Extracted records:
Content starts

(** In their order, with their texts. *)
Definition quality_codes : list (OnlineDataQualityReasonCode * string) :=
  [(RcInsufficientSamples, "insufficient_samples"); (RcTargetMissing, "target_missing");
   (RcFocusLowConfidence, "focus_low_confidence"); (RcDropCountersHigh, "drop_counters_high");
   (RcWorkloadChanged, "workload_changed"); (RcThermalDegraded, "thermal_degraded");
   (RcFrameDataInvalid, "frame_data_invalid"); (RcFrameCountMismatch, "frame_count_mismatch");
   (RcMeasurementUncertain, "measurement_uncertain")]%string.

Definition data_quality_reason_code_for_reason (reason : string) : OnlineDataQualityReasonCode :=
  let lower := to_ascii_lowercase reason in
  let has := contains lower in
  if has "fewer than min_scored_intervals" || has "fewer than min_scored_samples"
     || has "zero scored tasks" || has "insufficient" then RcInsufficientSamples
  else if has "target disappeared" || has "target missing" then RcTargetMissing
  else if has "focus" && has "confidence" then RcFocusLowConfidence
  else if has "drop counters" || has "dropped events" then RcDropCountersHigh
  else if has "target identity shifted" || has "workload changed"
          || has "scored identity overlap" then RcWorkloadChanged
  else if has "thermal" || has "overheat" then RcThermalDegraded
  else if has "no frame data" || has "one window has frames and the other has none"
          || has "frame data mismatch" then RcFrameDataInvalid
  else if has "frame count differs" then RcFrameCountMismatch
  else RcMeasurementUncertain.

Definition quality_reasons (q : OnlineDataQuality) : list string :=
  match q with OqHigh => [] | OqMedium reasons | OqLow reasons => reasons end.

(** The set of the codes, in their order. *)
Definition reason_code_strings (q : OnlineDataQuality) : list string :=
  let codes := data_quality_reason_code_for_reason <$> quality_reasons q in
  snd <$> filter (fun e => e.1 ∈ codes) quality_codes.

(** ** [planning/candidate.rs] and [operation/mod.rs] *)

Definition candidate_descriptor (c : CandidateAction) (confidence : option f32) : ActionDescriptor :=
  {| action_id := candidate_action_id c;
     action_kind := candidate_action_kind c;
     safety_class := candidate_safety_class c;
     effect_scope := candidate_effect_scope c;
     rollback := RequiredBeforeApply;
     persistent_effect := false;
     touches_system_wide_state :=
       match candidate_effect_scope c with
       | Irq | Sysfs | CpuPower | GpuPower | VmKnob | SystemWide => true
       | _ => false
       end;
     requires_explicit_target :=
       match candidate_target_root_pid c with Some _ => true | None => false end;
     confidence := confidence |}.

Definition cgroup_target_path (c : CandidateAction) : option string :=
  match c with CaCgroupPlacement _ action => Some (cga_target_cgroup action) | _ => None end.

Definition MutationOperationKind_as_str (o : MutationOperationKind) : string :=
  match o with
  | OpCpuAffinityProfile => "cpu_affinity_profile" | OpUclamp => "uclamp" | OpNice => "nice"
  | OpIoPrio => "io_prio" | OpCgroupPlacement => "cgroup_placement"
  | OpCpuPowerEpp => "cpu_power_epp" | OpCpuPowerGovernor => "cpu_power_governor"
  | OpGpuPowerProfile => "gpu_power_profile" | OpGpuForcePerformance => "gpu_force_performance"
  | OpVmSwappiness => "vm_swappiness" | OpVmDirtyBackgroundRatio => "vm_dirty_background_ratio"
  | OpVmDirtyRatio => "vm_dirty_ratio" | OpIrqKnownDevice => "irq_known_device"
  | OpIrqStorageOrUnknown => "irq_storage_or_unknown" | OpUnclassified => "unclassified"
  end.

(** ** The input of a plan *)

(** What the live configuration says of a candidate. *)
Inductive ActiveConfigMatch := AcmMatches | AcmDiffers | AcmUnknown.

Record CandidateProposal := {
  pp_candidate : CandidateAction;
  pp_provider : string;
  pp_confidence : f32;
  pp_deny_reasons : list string;
  pp_rank_hint : Z }.

(** The health is its verdict and its reason; the active configuration, when it was
    read, is what it says of a candidate. *)
Record PlannerInput := {
  pi_observation : AutotuneObservation;
  pi_daemon_policy : DaemonPolicy;
  pi_capabilities : DaemonCapabilities;
  pi_health_ok_for_apply : bool;
  pi_health_reason_code : option string;
  pi_controller_state : ControllerRuntimeState;
  pi_active_profile_state : option ActiveProfileState;
  pi_workload_policy : WorkloadPolicyMatrix;
  pi_active_config : option (CandidateAction -> ActiveConfigMatch) }.

(** ** [policy.rs] *)

Definition policy_intent_for_mode (m : DaemonMode) : PolicyIntent :=
  if supports_apply m then IntentApply else IntentSuggest.

Definition policy_family_matches (action_kind family : string) : bool :=
  String.eqb action_kind family
  || match PolicyModel.strip_prefix action_kind family with
     | Some (String c _) => Ascii.eqb c ":" || Ascii.eqb c "-" || Ascii.eqb c "_"
     | _ => false
     end.

Definition policy_family_enabled (p : DaemonPolicy) (action_kind : string) : bool :=
  match elements (enabled_action_families p) with
  | [] => true
  | families => existsb (policy_family_matches action_kind) families
  end.

Definition policy_family_denied (p : DaemonPolicy) (action_kind : string) : bool :=
  existsb (policy_family_matches action_kind) (elements (denied_action_families p)).

Definition mode_requires_autonomous_workload_family (m : DaemonMode) : bool :=
  match m with ApplyLowRisk | ApplyMediumRisk | ApplyHighRisk => true | _ => false end.

Definition policy_context_for_input (i : PlannerInput) : DaemonPolicyContext :=
  let o := pi_observation i in
  {| data_quality_ok := negb (is_low_quality (ob_data_quality o));
     data_quality_reason_code := head (reason_code_strings (ob_data_quality o));
     system_health_ok := pi_health_ok_for_apply i;
     system_health_reason_code := pi_health_reason_code i;
     workload_stable := match ob_workload_identity o with Some _ => true | None => false end;
     cooldown_active :=
       match cs_cooldown_until_unix_nanos (pi_controller_state i) with
       | Some until => ob_now_unix_nanos o <? until
       | None => false
       end;
     rollback_pending :=
       match cs_active_experiment (pi_controller_state i) with Some _ => true | None => false end;
     capabilities := Some (pi_capabilities i) |}.

Definition deny_reason_from_policy (reason_code : string) : CandidateDenyReason :=
  let code := String.eqb reason_code in
  if code "action_family_not_enabled" then DenyDisabledFamily
  else if code "action_family_denied" then DenyDeniedFamily
  else if code "safety_class_too_high" then DenySafetyClassTooHigh
  else if code "effect_scope_not_allowed" || code "system_wide_action_blocked"
       then DenyEffectScopeTooBroad
  else if code "capability_unavailable" then DenyCapabilityMissing
  else if code "data_quality_blocked" then DenyDataQualityLow
  else if code "system_health_blocked" then DenyHealthDegraded
  else if code "explicit_target_required" then DenyNoExplicitTarget
  else if code "confidence_too_low" then DenyProviderConfidenceTooLow
  else if code "cooldown_active" then DenyCooldownActive
  else if code "high_risk_apply_not_implemented" || code "medium_risk_apply_requires_explicit_unlock"
       then DenyManualOnlyHighRisk
  else DenyPolicyRejected.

Content ends

_To do_. The lines to return are those in the entries above that include "option".

_Result for this task_.
Definition candidate_descriptor (c : CandidateAction) (confidence : option f32) : ActionDescriptor :=
Definition cgroup_target_path (c : CandidateAction) : option string :=
  pi_health_reason_code : option string;
  pi_active_profile_state : option ActiveProfileState;
  pi_active_config : option (CandidateAction -> ActiveConfigMatch) }.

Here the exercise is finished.